In an interview with newspaper The Greenwich Visitor (page 5), Walsh discussed how he wanted his depiction of Henry VIII to be more grounded and less like those portrayals from Hollywood. He also discussed the difficulty of filming on a location and how the film benefited from using 35mm Kodak film stock.

==Re-release==
In 2014 a remastered version of Monarch was released following discovery of the original film negative, previously thought lost. The remastered version premiered on 14 September 2014 at London's Tricycle Theatre. Walsh discussed the issues around finding the lost negatives for Monarch and other lost projects with BBC Radio 2's Janice Long.

===Restoration===
Restoration was completed at Premier. The film scanning and restoration team worked closely with director John Walsh, re-mastering from the original 35mm colour camera negative after it was discovered in a vault 14 years after it was originally filmed. In an interview about the project for the BBC, John Walsh explained:

"When we located the project we found more than we bargained for with over 52 cans of various footage from film trims, cutting copies and work prints. We didn't know if the original camera negative would be amongst all of this haul. After a close examination we were delighted to find all of the original camera negative was there and in good shape for its age."

Every frame of film was scanned in high definition at Premier and had more than 10,000 particles removed by hand by the restoration team. A new sound mix was also created from the original elements in Premier's in-house audio department. In an article with The Weekender in November 2017 John discussed the importance restoration and preservation of older films to future-protect film such as Monarch:

 "It will give today’s audiences the chance to see the wonderful performance of Jean Marsh and the towering presence of T. P. McKenna, regarded as one of the greats of his generation and rightly so in one of his most outstanding performances. ...
Some films are lost for all time. From Alfred Hitchcock films to TV episodes of Doctor Who and Tony Hancock. The Holy Grail of lost films for collectors is London After Midnight. The 1927 silent horror- mystery film starring Lon Chaney and produced by MGM has not been seen for almost 50 years.”

== Reception ==
The film received strong reviews on its re-release in 2014 which were in contrast with a poor review in 2000. In 2000 Dennis Harvey wrote in Variety that "Monarch plays out an OK premise to results at once turgid and ridiculous." and describes McKenna's performance as "hammy". In 2014 the Radio Times film critic Jeremy Aspinall called it "a fascinating, haunting little gem, with a richly nuanced performance from McKenna".
The film's realistic approach was noted by the BBFC who certified it a 15 on the basis that it "contains strong bloody violence".

===Home media===
Monarch was released for the first time on DVD on 7 April 2014 by FremantleMedia. It included extras on the making of the film and the restoration process. A high-definition version is also available to view on iTunes.
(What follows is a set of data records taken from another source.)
(** * The [sawtooth cluster] commands: start, stop, status

    A shallow embedding of [core/sawtooth/cli/cluster.py].  The three
    commands load a YAML state document, pick a node controller, talk to
    the validator network manager and the node command generator, and
    (for [start]) write the document back.

    - YAML values are an inductive type whose dictionaries are [gmap]s,
      so that "key absent" and "key bound to None" stay different, as in
      Python.
    - Python exceptions are values of [exn]; a command is a function from
      the machine (state file and driver world) to the machine it leaves
      behind, the calls it issued and its result.
    - The node controllers, the network manager and the command
      generator live in other modules; they are taken as an interface
      ([NodeDriver]) whose operations may raise. *)

From Stdlib Require Import ZArith Ascii String List DecimalString DecimalNat.
From stdpp Require Import gmap strings list fin_maps.

#[local] Set Warnings "-register-all".
#[local] Open Scope string_scope.

(** ** Python values *)

(** What [yaml.load] can hand back, restricted to string-keyed mappings
    and to trees (no YAML aliases). *)
Inductive pyval :=
| VNone
| VBool (b : bool)
| VInt (z : Z)
| VStr (s : string)
| VList (l : list pyval)
| VDict (d : gmap string pyval).

(** The message of a [CliException].  The source builds it with
    [str.format]; the template is kept apart from its argument. *)
Inductive cli_message :=
| InvalidClusterCommand (cmd : pyval)    (* "invalid cluster command: {}" *)
| TwoManageTypes (running : pyval)       (* "Cannot use two different Manage types. Already running {}" *)
| InvalidManagementType (given : pyval)  (* "invalid management type: {}" *)
| StrOfIOError                           (* str(e) of the IOError of open() *)
| StrOf (msg : string).                  (* str(e) of a ManagementError *)

Inductive exn :=
| CliException (msg : cli_message)
| ManagementError (msg : string)
| IOError
| YAMLError
| KeyError (key : string)
| TypeError
| OverflowError
| OtherError (msg : string).

(** [v == s] for a string literal [s]. *)
Definition py_eq_str (v : pyval) (s : string) : bool :=
  match v with
  | VStr t => String.eqb t s
  | _ => false
  end.

(** [v is None] *)
Definition py_is_none (v : pyval) : bool :=
  match v with
  | VNone => true
  | _ => false
  end.

(** [v[key]] for a string key: a mapping raises [KeyError] on a missing
    key, every other value raises [TypeError]. *)
Definition py_getitem (v : pyval) (key : string) : exn + pyval :=
  match v with
  | VDict d =>
      match d !! key with
      | Some x => inr x
      | None => inl (KeyError key)
      end
  | _ => inl TypeError
  end.

(** [state["Nodes"][node_name] = record] on a mapping [state]. *)
Definition set_node (state : gmap string pyval) (node_name : string)
    (record : pyval) : exn + gmap string pyval :=
  match state !! "Nodes" with
  | None => inl (KeyError "Nodes")
  | Some (VDict nodes) =>
      inr (<["Nodes" := VDict (<[node_name := record]> nodes)]> state)
  | Some _ => inl TypeError
  end.

(** ** Node names *)

(** [str(i)] for a non-negative [i]. *)
Definition py_str_nat (i : nat) : string :=
  NilZero.string_of_uint (Nat.to_uint i).

Fixpoint zeros (n : nat) : string :=
  match n with
  | O => ""
  | S n => String "0"%char (zeros n)
  end.

(** ["{:0>3}".format(i)]: right-aligned in a field of three, filled with
    zeros; longer renderings are kept whole. *)
Definition pad3 (s : string) : string :=
  zeros (3 - String.length s) ++ s.

(** ["validator-{:0>3}".format(i)] *)
Definition node_name (i : nat) : string :=
  "validator-" ++ pad3 (py_str_nat i).

(** [{"Status": "Running", "Index": i}] *)
Definition node_record (i : nat) : pyval :=
  VDict (<["Status" := VStr "Running"]> {["Index" := VInt (Z.of_nat i)]}).

(** ** The machine *)

Inductive controller := DockerNodeController | DaemonNodeController.

(** Calls a command makes that leave a mark outside it, in the order
    they are made. *)
Inductive event :=
| Print (line : string)
| GenStart (name : string) (http_port gossip_port : Z) (genesis : bool)
| GenStop (name : string)
| VnmUpdate
| WriteState (doc : pyval).

(** [~/.sawtooth/cluster/state.yaml] as [open] and [yaml.load] see it. *)
Inductive file_content :=
| Missing                 (* open(file_name, 'r') raises IOError *)
| Unparsable              (* yaml.load raises *)
| Document (doc : pyval).

(** The network manager over a controller, and the command generator.
    [W] is the world they act on.  Queries read it; the generator and
    [update] may change it; every call may raise. *)
Class NodeDriver (W : Type) := {
  vnm_get_node_names : controller -> W -> exn + list string;
  vnm_is_running : controller -> string -> W -> exn + bool;
  vnm_status : controller -> string -> W -> exn + string;
  vnm_update : controller -> W -> W * option exn;
  generator_start : string -> Z -> Z -> bool -> W -> W * option exn;
  generator_stop : string -> W -> W * option exn
}.

Record machine (W : Type) := Machine {
  state_file : file_content;
  writable : bool;          (* open(file_name, 'w') succeeds *)
  driver : W
}.
Arguments Machine {W} _ _ _.
Arguments state_file {W} _.
Arguments writable {W} _.
Arguments driver {W} _.

(** The machine a driver call leaves behind. *)
Definition with_driver {W} (m : machine W) (w : W) : machine W :=
  Machine (state_file m) (writable m) w.

Record run (W A : Type) := Run {
  after : machine W;
  emitted : list event;
  result : exn + A
}.
Arguments Run {W A} _ _ _.
Arguments after {W A} _.
Arguments emitted {W A} _.
Arguments result {W A} _.

(** State, trace and exceptions. *)
Definition M (W A : Type) : Type := machine W -> run W A.

Definition ret {W A} (a : A) : M W A :=
  fun m => Run m [] (inr a).

Definition raise {W A} (e : exn) : M W A :=
  fun m => Run m [] (inl e).

Definition bind {W A B} (c : M W A) (k : A -> M W B) : M W B :=
  fun m =>
    let r := c m in
    match result r with
    | inl e => Run (after r) (emitted r) (inl e)
    | inr a =>
        let r' := k a (after r) in
        Run (after r') (emitted r ++ emitted r') (result r')
    end.

(** [try: c  except ...: h e] *)
Definition catch {W A} (c : M W A) (h : exn -> M W A) : M W A :=
  fun m =>
    let r := c m in
    match result r with
    | inl e =>
        let r' := h e (after r) in
        Run (after r') (emitted r ++ emitted r') (result r')
    | inr _ => r
    end.

Notation "x <- c ;; k" := (bind c (fun x => k))
  (at level 100, c at next level, right associativity).
Notation "c ;;; k" := (bind c (fun _ => k))
  (at level 100, right associativity).

Definition lift {W A} (r : exn + A) : M W A :=
  fun m => Run m [] r.

Definition emit {W} (ev : event) : M W unit :=
  fun m => Run m [ev] (inr tt).

Definition query {W A} (q : W -> exn + A) : M W A :=
  fun m => Run m [] (q (driver m)).

Definition action {W} (a : W -> W * option exn) : M W unit :=
  fun m =>
    let '(w, r) := a (driver m) in
    Run (with_driver m w) []
        (match r with Some e => inl e | None => inr tt end).

(** [with open(file_name, 'r') as state_file: yaml.load(state_file)] *)
Definition read_state {W} : M W pyval :=
  fun m =>
    match state_file m with
    | Missing => Run m [] (inl IOError)
    | Unparsable => Run m [] (inl YAMLError)
    | Document doc => Run m [] (inr doc)
    end.

(** [with open(file_name, 'w') as state_file: yaml.dump(state, ...)] *)
Definition write_state {W} (state : pyval) : M W unit :=
  fun m =>
    if writable m
    then Run (Machine (Document state) true (driver m)) [WriteState state] (inr tt)
    else Run m [] (inl IOError).

(** [except ManagementError as e: raise CliException(str(e))]; any other
    exception passes through. *)
Definition wrap_management (e : exn) : exn :=
  match e with
  | ManagementError msg => CliException (StrOf msg)
  | _ => e
  end.

Definition management_to_cli {W A} (e : exn) : M W A :=
  raise (wrap_management e).

(** ** The commands *)

(** The parsed command line, as the three commands read it. *)
Record args := Args {
  cluster_command : string;
  count : Z;
  manage : option string;
  node_names : list string
}.

(** [sys.maxint] of CPython 2 where a C long has 64 bits. *)
Definition sys_maxint : Z := 2 ^ 63 - 1.

(** The integer converts to a C long. *)
Definition fits_c_long (n : Z) : bool :=
  ((- sys_maxint - 1 <=? n) && (n <=? sys_maxint))%Z.

(** The values [xrange(0, count)] yields when it is built: the ordinals
    [0 .. count-1], none when [count <= 0]. *)
Definition xrange0 (count : Z) : list nat := seq 0 (Z.to_nat count).

(** [xrange(0, count)].  CPython 2 converts the arguments of [xrange] to
    C longs and raises [OverflowError] for one that does not fit;
    [args.count] comes from [type=int], which accepts any integer. *)
Definition xrange (count : Z) : exn + list nat :=
  if fits_c_long count then inr (xrange0 count) else inl OverflowError.

Section Commands.
Context {W : Type} `{NodeDriver W}.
DVD Compare said "The film features an extraordinary British cast, is well written, and is perfectly paced." The Movie Waffler gave the film four stars for the main feature and four stars for the DVD extras, saying “McKenna is the beating heart of Monarch, part wounded bear, part Augustus Gloop petulance.” It adds “This menacingly pessimistic view of British history and government is an immensely entertaining gothic melodrama, the creepy details that Walsh weaves into the film.”